• **Work required**:
Reproduce the top of the data verbatim, through and including the line that contains "e1 ≠ ep_contour e2".

++++++++

(** The inner loop breaks at the first end point after [e1] that is not yet
    used, belongs to another contour and is within the merge distance. *)
Lemma find_partner_spec merge_distance e1 used j rest j' e2 d :
  find_partner merge_distance e1 used j rest = Some (j', e2, d) →
  ∃ k, j' = (j + k)%nat ∧ rest !! k = Some e2
    ∧ (j' ∉ used) ∧ ep_contour e1 ≠ ep_contour e2
    ∧ d = euclid (ep_point e1) (ep_point e2)
    ∧ (d <=? merge_distance)%float = true
    ∧ ∀ k' e, (k' < k)%nat → rest !! k' = Some e →
        (j + k')%nat ∈ used ∨ ep_contour e1 = ep_contour e
        ∨ (euclid (ep_point e1) (ep_point e) <=? merge_distance)%float = false.
Proof.
  revert j. induction rest as [|e rest IH]; intros j Hfind; [done|].
  simpl in Hfind.
  destruct (bool_decide (j ∈ used) || bool_decide (ep_contour e1 = ep_contour e))
    eqn:Hskip.
  - destruct (IH _ Hfind) as (k & -> & Hk & Hu & Hc & Hd & Hle & Hfirst).
    exists (S k). split; [lia|]. split; [done|].
    replace (j + S k)%nat with (S j + k)%nat by lia.
    do 4 (split; [done|]).
    intros [|k'] e' Hlt He'; simplify_eq/=.
    + rewrite Nat.add_0_r.
      apply orb_true_iff in Hskip as [?%bool_decide_eq_true|?%bool_decide_eq_true];
        auto.
    + replace (j + S k')%nat with (S j + k')%nat by lia.
      apply (Hfirst k'); [lia|done].
  - apply orb_false_iff in Hskip as [Hu%bool_decide_eq_false Hc%bool_decide_eq_false].
    destruct (euclid (ep_point e1) (ep_point e) <=? merge_distance)%float eqn:Hle.
    + injection Hfind as <- <- <-. exists 0%nat. rewrite Nat.add_0_r.
      do 6 (split; [done|]). intros k' e' Hlt. lia.
    + destruct (IH _ Hfind) as (k & -> & Hk & Hu' & Hc' & Hd & Hle' & Hfirst).
      exists (S k). split; [lia|]. split; [done|].
      replace (j + S k)%nat with (S j + k)%nat by lia.
      do 4 (split; [done|]).
      intros [|k'] e' Hlt He'; simplify_eq/=.
      * rewrite Nat.add_0_r. auto.
      * replace (j + S k')%nat with (S j + k')%nat by lia.
        apply (Hfirst k'); [lia|done].
Qed.

(** What every recorded pair is: two end points of two different contours
    of at least two points each, at the recorded distance, which is within
    the merge distance. *)
Definition joins (contours : list (list point)) (merge_distance : float)
    (p : merge_pair) : Prop :=
  (mp_first p).1 ≠ (mp_second p).1
  ∧ long contours (mp_first p).1 ∧ long contours (mp_second p).1
  ∧ ∃ a b, tagged_point contours (mp_first p) = Some a
      ∧ tagged_point contours (mp_second p) = Some b
      ∧ mp_distance p = euclid a b
      ∧ (mp_distance p <=? merge_distance)%float = true.

Definition end_point_of (contours : list (list point)) (e : endpoint) : Prop :=
  long contours (ep_contour e)
  ∧ tagged_point contours (ep_contour e, ep_is_start e) = Some (ep_point e).

Lemma collect_endpoints_end_points contours :
  Forall (end_point_of contours) (collect_endpoints 0 contours).
Proof.
  apply Forall_forall. intros e He.
  destruct (collect_endpoints_spec _ _ _ He) as (c & Hc & _ & Hlen & Hp).
  rewrite Nat.sub_0_r in Hc. split; [by exists c|].
  unfold tagged_point. simpl. by rewrite Hc.
Qed.

Lemma find_pairs_joins contours merge_distance endpoints i merge_pairs used :
  Forall (end_point_of contours) endpoints →
  Forall (joins contours merge_distance) merge_pairs →
  Forall (joins contours merge_distance)
    (find_pairs merge_distance i endpoints merge_pairs used).1.
Proof.
  revert i merge_pairs used.
  induction endpoints as [|e1 rest IH]; intros i merge_pairs used Hends Hpairs;
    [done|].
  apply Forall_cons in Hends as [[Hl1 Hp1] Hrest]. simpl.
  case_bool_decide; [by apply IH|].
  destruct (find_partner _ _ _ _ _) as [[[j e2] d]|] eqn:Hfind; [|by apply IH].
  apply find_partner_spec in Hfind
    as (k & _ & Hk & _ & Hc & Hd & Hle & _).
  apply IH; [done|]. apply Forall_app. split; [done|].
  apply Forall_singleton.
  destruct (Forall_lookup_1 _ _ _ _ Hrest Hk) as [Hl2 Hp2].
  split; [done|]. split; [done|]. split; [done|].
  exists (ep_point e1), (ep_point e2).
  cbn [mp_first mp_second mp_distance]. by rewrite <- Hd.
Qed.

Lemma insert_pair_Forall (P : merge_pair → Prop) p sorted :
  P p → Forall P sorted → Forall P (insert_pair p sorted).
Proof.
  intros Hp. induction 1 as [|q rest Hq Hrest IH]; simpl.
  - by apply Forall_singleton.
  - destruct (_ <? _)%float.
    + constructor; [done|by constructor].
    + by constructor.
Qed.

Lemma sort_pairs_Forall (P : merge_pair → Prop) merge_pairs :
  Forall P merge_pairs → Forall P (sort_pairs merge_pairs).
Proof.
  unfold sort_pairs. generalize (@nil merge_pair) (Forall_nil_2 P).
  induction merge_pairs as [|p rest IH]; intros acc Hacc Hall; [exact Hacc|].
  apply Forall_cons in Hall as [Hp Hrest]. simpl.
  apply IH; [by apply insert_pair_Forall|done].
Qed.

Lemma sorted_merge_pairs_join contours merge_distance :
  Forall (joins contours merge_distance)
    (sorted_merge_pairs contours merge_distance).
Proof.
  apply sort_pairs_Forall, find_pairs_joins;
    [apply collect_endpoints_end_points|constructor].
Qed.

(** The points a slot contributes to the result. *)
Definition kept (slot : option (list point)) : list point :=
  match slot with
  | Some c => if bool_decide (2 ≤ length c)%nat then c else []
  | None => []
  end.

Definition kept_points (merged_contours : list (option (list point)))
    : list point :=
  mjoin (kept <$> merged_contours).

Lemma compact_points merged_contours :
  mjoin (compact merged_contours) = kept_points merged_contours.
Proof.
  unfold kept_points.
  induction merged_contours as [|[c|] l IH]; [done|..].
  - change (compact (Some c :: l))
      with (match (if bool_decide (2 ≤ length c)%nat then Some c else None)
            with Some y => y :: compact l | None => compact l end).
    change (mjoin (kept <$> Some c :: l))
      with ((if bool_decide (2 ≤ length c)%nat then c else [])
            ++ mjoin (kept <$> l)).
    rewrite <- IH. by case_bool_decide.
  - exact IH.
Qed.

++++++++

• **Exercise response**:
(** The inner loop breaks at the first end point after [e1] that is not yet
    used, belongs to another contour and is within the merge distance. *)
Lemma find_partner_spec merge_distance e1 used j rest j' e2 d :
  find_partner merge_distance e1 used j rest = Some (j', e2, d) →
  ∃ k, j' = (j + k)%nat ∧ rest !! k = Some e2
    ∧ (j' ∉ used) ∧ ep_contour e1 ≠ ep_contour e2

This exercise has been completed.